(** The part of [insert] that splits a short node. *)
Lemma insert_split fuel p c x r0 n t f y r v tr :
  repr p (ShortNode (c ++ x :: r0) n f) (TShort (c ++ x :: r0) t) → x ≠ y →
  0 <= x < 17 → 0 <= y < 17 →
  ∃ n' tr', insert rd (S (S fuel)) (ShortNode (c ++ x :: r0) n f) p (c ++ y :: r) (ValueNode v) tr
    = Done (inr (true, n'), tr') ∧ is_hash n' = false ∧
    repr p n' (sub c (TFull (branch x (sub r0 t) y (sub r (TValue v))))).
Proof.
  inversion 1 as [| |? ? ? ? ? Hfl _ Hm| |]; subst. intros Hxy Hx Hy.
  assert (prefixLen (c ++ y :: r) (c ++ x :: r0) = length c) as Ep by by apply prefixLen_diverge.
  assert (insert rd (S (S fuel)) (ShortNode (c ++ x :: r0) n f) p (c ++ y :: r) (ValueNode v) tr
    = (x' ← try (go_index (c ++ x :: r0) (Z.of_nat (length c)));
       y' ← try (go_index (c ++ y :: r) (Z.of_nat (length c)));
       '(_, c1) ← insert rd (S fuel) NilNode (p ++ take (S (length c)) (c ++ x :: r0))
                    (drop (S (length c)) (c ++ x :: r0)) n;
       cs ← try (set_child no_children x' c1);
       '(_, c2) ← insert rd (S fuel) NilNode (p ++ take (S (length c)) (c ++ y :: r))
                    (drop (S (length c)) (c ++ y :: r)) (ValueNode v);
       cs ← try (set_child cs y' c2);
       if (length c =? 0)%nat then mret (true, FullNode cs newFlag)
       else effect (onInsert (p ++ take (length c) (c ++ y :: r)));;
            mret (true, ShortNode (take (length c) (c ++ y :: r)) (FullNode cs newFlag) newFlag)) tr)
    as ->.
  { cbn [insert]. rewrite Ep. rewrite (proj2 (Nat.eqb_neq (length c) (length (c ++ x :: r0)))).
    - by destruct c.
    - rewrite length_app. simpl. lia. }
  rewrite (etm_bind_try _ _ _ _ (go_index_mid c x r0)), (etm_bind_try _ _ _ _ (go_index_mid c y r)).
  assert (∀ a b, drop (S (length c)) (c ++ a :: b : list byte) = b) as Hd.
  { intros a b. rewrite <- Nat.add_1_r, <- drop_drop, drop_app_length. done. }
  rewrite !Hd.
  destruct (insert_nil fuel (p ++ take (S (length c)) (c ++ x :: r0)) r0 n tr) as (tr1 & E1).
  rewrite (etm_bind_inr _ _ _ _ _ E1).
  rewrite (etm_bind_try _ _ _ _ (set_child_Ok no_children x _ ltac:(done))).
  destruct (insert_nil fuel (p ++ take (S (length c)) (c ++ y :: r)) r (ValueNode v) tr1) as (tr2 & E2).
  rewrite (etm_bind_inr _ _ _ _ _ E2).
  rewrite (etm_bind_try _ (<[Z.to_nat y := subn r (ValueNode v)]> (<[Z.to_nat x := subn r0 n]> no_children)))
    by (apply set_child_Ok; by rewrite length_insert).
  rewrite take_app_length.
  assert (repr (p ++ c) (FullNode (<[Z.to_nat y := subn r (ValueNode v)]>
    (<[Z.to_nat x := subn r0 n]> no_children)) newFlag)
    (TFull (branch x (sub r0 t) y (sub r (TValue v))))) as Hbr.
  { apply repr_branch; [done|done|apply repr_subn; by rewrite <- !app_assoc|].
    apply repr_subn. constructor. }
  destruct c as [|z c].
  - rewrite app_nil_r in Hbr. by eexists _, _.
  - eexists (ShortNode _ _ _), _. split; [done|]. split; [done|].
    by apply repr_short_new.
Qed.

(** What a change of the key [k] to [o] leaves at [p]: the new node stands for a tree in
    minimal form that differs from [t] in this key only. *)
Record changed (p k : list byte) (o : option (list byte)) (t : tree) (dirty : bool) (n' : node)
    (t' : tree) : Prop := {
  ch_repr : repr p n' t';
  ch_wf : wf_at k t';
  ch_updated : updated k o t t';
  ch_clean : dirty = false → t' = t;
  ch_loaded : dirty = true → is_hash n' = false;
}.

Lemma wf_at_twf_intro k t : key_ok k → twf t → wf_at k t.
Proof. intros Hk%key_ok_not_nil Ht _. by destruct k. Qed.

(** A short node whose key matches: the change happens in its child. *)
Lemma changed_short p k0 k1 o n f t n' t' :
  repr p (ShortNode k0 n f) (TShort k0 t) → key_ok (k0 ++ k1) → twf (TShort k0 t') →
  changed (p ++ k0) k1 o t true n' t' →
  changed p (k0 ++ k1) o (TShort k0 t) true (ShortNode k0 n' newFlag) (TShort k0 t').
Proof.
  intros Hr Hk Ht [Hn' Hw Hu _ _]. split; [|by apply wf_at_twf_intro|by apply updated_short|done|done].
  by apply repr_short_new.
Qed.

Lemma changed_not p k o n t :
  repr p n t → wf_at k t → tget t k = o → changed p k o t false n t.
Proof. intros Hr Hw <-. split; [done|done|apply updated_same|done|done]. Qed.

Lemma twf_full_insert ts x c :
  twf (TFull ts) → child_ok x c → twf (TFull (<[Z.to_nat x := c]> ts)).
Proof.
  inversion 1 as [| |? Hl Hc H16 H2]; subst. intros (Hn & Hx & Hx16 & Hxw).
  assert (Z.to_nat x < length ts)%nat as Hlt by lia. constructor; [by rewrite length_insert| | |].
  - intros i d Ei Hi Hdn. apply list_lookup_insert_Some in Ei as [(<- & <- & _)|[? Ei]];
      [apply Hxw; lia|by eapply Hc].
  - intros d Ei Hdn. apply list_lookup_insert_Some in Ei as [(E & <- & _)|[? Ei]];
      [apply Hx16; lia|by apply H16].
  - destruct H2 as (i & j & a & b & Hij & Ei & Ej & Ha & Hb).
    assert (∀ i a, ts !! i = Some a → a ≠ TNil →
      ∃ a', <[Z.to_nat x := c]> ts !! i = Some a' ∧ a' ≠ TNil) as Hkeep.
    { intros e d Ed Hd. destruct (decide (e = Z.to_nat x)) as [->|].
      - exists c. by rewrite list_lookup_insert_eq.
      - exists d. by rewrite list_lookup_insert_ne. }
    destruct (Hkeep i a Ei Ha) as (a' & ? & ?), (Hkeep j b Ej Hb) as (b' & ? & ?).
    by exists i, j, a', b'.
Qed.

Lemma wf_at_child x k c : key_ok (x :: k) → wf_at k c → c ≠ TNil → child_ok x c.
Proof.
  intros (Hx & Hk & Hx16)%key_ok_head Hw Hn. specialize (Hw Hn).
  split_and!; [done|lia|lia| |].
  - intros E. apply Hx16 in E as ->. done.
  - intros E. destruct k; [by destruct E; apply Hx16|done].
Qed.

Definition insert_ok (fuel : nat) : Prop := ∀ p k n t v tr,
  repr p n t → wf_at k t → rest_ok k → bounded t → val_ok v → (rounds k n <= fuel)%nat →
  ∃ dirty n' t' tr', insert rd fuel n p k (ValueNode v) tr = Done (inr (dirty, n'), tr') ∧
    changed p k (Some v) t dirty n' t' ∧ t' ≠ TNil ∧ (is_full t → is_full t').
* * *
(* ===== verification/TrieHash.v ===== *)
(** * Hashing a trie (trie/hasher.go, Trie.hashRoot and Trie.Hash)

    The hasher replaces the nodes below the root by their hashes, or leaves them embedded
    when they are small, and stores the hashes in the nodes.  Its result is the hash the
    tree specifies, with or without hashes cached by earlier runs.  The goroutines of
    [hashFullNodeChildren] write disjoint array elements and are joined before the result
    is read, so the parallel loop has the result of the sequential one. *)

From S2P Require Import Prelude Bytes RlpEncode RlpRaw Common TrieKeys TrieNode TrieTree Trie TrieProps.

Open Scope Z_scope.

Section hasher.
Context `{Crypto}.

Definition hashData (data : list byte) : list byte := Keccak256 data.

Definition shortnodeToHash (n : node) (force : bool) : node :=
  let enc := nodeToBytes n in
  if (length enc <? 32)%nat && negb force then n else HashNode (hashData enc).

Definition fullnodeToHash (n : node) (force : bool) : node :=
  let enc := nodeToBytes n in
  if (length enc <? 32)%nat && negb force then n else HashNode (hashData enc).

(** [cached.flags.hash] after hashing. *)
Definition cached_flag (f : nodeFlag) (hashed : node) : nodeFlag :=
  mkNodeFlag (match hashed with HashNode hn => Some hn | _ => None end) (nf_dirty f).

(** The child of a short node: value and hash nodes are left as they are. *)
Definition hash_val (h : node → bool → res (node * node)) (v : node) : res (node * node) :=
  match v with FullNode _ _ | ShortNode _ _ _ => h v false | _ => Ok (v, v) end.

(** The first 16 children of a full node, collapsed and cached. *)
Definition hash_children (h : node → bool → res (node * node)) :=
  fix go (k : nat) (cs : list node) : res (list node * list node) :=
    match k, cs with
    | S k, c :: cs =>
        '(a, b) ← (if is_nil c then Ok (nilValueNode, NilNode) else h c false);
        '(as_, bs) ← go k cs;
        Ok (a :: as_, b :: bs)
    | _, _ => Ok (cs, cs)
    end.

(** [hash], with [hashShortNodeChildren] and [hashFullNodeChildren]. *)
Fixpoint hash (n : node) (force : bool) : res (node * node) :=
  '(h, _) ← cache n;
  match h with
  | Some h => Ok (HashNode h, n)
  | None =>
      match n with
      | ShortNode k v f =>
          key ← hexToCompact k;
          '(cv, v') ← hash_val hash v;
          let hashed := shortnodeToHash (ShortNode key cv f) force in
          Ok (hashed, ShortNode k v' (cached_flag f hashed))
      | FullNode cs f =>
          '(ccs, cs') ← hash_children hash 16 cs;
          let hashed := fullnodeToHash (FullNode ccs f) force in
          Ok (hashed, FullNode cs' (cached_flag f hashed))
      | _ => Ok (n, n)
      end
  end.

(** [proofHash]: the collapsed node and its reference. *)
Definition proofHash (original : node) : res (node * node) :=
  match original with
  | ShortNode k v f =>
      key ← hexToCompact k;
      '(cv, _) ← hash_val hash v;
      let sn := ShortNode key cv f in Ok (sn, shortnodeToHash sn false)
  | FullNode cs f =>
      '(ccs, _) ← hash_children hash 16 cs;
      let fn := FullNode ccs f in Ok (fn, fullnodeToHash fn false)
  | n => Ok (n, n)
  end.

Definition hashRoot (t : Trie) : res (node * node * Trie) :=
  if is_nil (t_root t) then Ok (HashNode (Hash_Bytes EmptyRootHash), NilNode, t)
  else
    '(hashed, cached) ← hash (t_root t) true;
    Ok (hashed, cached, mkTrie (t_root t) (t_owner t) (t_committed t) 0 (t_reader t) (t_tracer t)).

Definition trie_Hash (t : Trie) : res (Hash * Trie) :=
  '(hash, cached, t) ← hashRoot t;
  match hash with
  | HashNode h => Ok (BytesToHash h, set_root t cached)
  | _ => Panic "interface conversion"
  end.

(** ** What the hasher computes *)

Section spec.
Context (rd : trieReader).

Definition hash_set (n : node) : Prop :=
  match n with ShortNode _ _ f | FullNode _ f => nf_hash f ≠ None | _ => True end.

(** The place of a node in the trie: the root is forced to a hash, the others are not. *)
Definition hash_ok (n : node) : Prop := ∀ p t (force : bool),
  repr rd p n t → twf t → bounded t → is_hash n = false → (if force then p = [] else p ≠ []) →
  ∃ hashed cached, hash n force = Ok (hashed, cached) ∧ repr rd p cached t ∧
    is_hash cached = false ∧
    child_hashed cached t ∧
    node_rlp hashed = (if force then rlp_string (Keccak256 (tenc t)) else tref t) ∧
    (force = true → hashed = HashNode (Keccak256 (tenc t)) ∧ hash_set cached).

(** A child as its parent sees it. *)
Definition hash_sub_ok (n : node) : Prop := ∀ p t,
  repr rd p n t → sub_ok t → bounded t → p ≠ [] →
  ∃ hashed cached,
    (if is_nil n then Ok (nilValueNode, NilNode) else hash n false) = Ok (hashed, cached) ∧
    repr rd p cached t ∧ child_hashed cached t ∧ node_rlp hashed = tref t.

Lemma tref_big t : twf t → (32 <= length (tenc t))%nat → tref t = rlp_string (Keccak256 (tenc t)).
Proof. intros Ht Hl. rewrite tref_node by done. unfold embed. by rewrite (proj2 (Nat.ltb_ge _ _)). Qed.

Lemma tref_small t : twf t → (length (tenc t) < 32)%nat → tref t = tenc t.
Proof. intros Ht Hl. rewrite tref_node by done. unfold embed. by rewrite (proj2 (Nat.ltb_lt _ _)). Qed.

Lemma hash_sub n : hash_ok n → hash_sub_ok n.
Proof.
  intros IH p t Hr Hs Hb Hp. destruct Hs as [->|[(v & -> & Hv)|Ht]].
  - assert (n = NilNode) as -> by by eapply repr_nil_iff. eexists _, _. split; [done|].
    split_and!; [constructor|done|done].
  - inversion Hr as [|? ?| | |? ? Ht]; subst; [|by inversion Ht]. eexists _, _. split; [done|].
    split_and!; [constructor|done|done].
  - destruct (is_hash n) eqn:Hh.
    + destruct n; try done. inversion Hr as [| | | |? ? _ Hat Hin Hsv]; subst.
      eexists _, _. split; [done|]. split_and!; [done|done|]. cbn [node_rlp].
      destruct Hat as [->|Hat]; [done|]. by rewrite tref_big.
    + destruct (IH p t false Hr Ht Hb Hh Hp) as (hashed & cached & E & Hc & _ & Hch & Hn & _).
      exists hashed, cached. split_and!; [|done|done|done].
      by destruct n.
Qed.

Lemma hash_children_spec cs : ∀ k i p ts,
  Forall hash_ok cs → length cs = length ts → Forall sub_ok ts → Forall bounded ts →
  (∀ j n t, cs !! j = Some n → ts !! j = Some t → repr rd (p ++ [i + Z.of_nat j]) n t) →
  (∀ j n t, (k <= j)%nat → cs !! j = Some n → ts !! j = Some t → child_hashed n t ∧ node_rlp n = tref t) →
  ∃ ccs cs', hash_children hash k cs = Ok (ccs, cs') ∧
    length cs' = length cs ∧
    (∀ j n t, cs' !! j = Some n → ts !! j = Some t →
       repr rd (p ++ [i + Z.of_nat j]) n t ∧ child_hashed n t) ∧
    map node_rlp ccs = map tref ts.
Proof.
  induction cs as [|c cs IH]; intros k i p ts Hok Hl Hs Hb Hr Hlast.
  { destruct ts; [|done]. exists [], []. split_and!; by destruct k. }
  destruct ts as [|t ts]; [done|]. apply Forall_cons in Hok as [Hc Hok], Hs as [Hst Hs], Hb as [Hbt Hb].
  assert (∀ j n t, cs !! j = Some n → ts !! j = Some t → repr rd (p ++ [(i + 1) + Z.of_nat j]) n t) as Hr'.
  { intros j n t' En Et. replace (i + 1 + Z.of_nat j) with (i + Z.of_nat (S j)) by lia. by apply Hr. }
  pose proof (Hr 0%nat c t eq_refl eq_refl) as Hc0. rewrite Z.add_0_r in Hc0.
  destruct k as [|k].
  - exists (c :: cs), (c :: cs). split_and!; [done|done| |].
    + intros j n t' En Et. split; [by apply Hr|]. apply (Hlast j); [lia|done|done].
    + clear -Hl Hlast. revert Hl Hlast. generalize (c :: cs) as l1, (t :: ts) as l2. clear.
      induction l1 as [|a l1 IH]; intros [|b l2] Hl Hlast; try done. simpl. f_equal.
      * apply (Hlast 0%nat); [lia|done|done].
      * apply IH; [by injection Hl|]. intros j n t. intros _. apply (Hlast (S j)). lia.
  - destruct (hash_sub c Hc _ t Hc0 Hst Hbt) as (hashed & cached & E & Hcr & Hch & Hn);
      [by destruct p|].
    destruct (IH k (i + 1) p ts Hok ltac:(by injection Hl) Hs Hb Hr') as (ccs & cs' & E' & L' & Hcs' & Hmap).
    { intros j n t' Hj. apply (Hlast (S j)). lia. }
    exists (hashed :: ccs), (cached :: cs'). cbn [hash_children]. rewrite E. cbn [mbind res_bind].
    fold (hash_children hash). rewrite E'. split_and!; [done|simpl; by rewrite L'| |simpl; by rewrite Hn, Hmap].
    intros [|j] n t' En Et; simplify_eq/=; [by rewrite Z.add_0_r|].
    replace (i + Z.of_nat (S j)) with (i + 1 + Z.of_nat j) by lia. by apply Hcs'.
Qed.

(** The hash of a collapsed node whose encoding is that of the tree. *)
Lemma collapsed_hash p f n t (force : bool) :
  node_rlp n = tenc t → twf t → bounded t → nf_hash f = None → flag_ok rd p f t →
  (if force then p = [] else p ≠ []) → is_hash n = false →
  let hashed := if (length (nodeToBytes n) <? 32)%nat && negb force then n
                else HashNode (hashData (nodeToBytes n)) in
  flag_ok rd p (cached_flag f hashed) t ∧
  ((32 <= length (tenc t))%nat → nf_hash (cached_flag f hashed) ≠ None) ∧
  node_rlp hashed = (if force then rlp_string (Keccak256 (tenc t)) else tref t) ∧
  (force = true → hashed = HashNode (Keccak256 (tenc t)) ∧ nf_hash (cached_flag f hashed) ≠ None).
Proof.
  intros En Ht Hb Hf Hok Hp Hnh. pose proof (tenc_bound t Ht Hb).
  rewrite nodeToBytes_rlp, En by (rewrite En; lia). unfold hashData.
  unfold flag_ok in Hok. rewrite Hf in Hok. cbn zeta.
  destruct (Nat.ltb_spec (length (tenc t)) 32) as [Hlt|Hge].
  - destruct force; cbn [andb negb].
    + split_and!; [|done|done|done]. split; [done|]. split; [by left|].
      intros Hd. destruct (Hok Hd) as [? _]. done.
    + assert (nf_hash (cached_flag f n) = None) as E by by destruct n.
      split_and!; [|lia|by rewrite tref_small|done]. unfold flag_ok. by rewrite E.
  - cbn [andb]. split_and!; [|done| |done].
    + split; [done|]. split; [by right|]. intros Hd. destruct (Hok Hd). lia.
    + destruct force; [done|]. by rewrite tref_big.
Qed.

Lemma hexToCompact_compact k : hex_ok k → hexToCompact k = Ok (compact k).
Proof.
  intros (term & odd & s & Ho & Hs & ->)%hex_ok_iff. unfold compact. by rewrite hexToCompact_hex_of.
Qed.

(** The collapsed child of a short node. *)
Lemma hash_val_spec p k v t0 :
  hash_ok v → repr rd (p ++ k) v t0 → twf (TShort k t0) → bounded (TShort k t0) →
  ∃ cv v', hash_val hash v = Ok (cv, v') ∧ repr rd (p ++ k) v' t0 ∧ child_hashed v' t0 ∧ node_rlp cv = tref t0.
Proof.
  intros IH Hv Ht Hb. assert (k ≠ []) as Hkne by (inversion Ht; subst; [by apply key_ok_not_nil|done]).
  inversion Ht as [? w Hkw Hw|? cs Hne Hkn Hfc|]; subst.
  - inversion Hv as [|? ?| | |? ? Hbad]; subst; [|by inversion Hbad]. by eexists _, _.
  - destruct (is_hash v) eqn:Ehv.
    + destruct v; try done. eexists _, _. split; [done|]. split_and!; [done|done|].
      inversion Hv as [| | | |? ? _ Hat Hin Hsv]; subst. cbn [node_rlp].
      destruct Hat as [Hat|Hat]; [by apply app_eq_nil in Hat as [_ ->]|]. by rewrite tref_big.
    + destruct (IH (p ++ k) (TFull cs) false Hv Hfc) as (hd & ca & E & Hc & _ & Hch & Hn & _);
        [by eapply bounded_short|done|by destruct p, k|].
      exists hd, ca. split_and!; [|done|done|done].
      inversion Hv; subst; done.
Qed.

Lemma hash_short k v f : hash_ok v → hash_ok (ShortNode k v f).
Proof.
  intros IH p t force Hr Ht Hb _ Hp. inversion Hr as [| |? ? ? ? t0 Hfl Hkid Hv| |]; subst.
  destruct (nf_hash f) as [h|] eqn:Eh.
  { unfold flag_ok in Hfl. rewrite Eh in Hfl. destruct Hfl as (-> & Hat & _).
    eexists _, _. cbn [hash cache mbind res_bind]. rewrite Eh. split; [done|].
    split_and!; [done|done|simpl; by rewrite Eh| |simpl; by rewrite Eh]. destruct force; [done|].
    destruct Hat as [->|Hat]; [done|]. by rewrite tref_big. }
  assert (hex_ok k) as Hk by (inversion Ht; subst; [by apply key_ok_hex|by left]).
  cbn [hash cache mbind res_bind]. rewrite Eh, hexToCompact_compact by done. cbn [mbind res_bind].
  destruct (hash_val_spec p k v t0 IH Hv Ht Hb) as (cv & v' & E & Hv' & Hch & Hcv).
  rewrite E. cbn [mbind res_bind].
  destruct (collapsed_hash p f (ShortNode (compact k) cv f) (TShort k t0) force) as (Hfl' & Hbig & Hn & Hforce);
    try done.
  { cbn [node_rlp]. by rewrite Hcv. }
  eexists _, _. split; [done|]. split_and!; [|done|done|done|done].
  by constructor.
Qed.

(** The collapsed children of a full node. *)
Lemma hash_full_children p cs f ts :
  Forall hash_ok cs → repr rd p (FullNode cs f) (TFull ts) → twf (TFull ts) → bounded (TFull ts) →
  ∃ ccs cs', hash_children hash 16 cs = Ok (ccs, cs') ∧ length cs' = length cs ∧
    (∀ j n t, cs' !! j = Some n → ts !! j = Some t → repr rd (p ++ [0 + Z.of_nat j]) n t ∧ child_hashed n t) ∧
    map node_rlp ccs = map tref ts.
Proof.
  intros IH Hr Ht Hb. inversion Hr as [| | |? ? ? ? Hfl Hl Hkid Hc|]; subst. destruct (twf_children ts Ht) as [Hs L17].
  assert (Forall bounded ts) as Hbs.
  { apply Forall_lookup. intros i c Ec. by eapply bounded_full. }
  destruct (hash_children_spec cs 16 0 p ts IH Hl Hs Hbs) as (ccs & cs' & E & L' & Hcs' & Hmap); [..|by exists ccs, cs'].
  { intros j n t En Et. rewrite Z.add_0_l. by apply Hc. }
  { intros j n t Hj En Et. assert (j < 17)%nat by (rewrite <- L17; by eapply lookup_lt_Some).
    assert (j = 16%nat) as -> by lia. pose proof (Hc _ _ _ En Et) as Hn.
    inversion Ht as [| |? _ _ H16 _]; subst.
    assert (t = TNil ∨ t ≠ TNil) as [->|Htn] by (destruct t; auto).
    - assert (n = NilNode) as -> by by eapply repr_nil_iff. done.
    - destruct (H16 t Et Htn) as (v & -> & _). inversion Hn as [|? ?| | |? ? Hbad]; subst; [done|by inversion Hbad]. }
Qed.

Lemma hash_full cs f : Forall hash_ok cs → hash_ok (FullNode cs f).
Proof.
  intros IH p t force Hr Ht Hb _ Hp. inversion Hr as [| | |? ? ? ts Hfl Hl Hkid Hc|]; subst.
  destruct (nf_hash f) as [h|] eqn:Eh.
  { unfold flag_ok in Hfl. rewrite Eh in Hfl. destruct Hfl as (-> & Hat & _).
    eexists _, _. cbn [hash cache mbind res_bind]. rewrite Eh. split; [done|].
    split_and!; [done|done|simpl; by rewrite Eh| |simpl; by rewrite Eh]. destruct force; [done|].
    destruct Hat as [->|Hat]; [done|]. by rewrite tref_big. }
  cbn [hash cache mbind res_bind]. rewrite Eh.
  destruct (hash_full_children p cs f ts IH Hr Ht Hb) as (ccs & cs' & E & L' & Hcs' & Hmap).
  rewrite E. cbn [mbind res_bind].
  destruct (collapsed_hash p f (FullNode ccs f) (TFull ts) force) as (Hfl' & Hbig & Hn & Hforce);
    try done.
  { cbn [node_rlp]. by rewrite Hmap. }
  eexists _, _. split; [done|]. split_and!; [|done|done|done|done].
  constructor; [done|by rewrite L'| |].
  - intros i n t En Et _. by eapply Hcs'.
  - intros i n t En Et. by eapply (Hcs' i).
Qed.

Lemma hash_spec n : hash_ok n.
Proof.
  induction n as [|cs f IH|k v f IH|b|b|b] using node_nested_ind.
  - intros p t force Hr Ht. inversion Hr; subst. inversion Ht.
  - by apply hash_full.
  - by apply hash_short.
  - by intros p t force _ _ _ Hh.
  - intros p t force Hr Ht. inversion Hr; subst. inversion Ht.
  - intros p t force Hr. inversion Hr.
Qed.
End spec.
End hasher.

# Your instructions:
Could you set down, exactly as written, the lines above between the one holding "Lemma wf_at_child x" and the one holding "- intros E. apply Hx16 in E as ->. done.", inclusive, and nothing more?

# Exercise response:
Lemma wf_at_child x k c : key_ok (x :: k) → wf_at k c → c ≠ TNil → child_ok x c.
Proof.
  intros (Hx & Hk & Hx16)%key_ok_head Hw Hn. specialize (Hw Hn).
  split_and!; [done|lia|lia| |].
  - intros E. apply Hx16 in E as ->. done.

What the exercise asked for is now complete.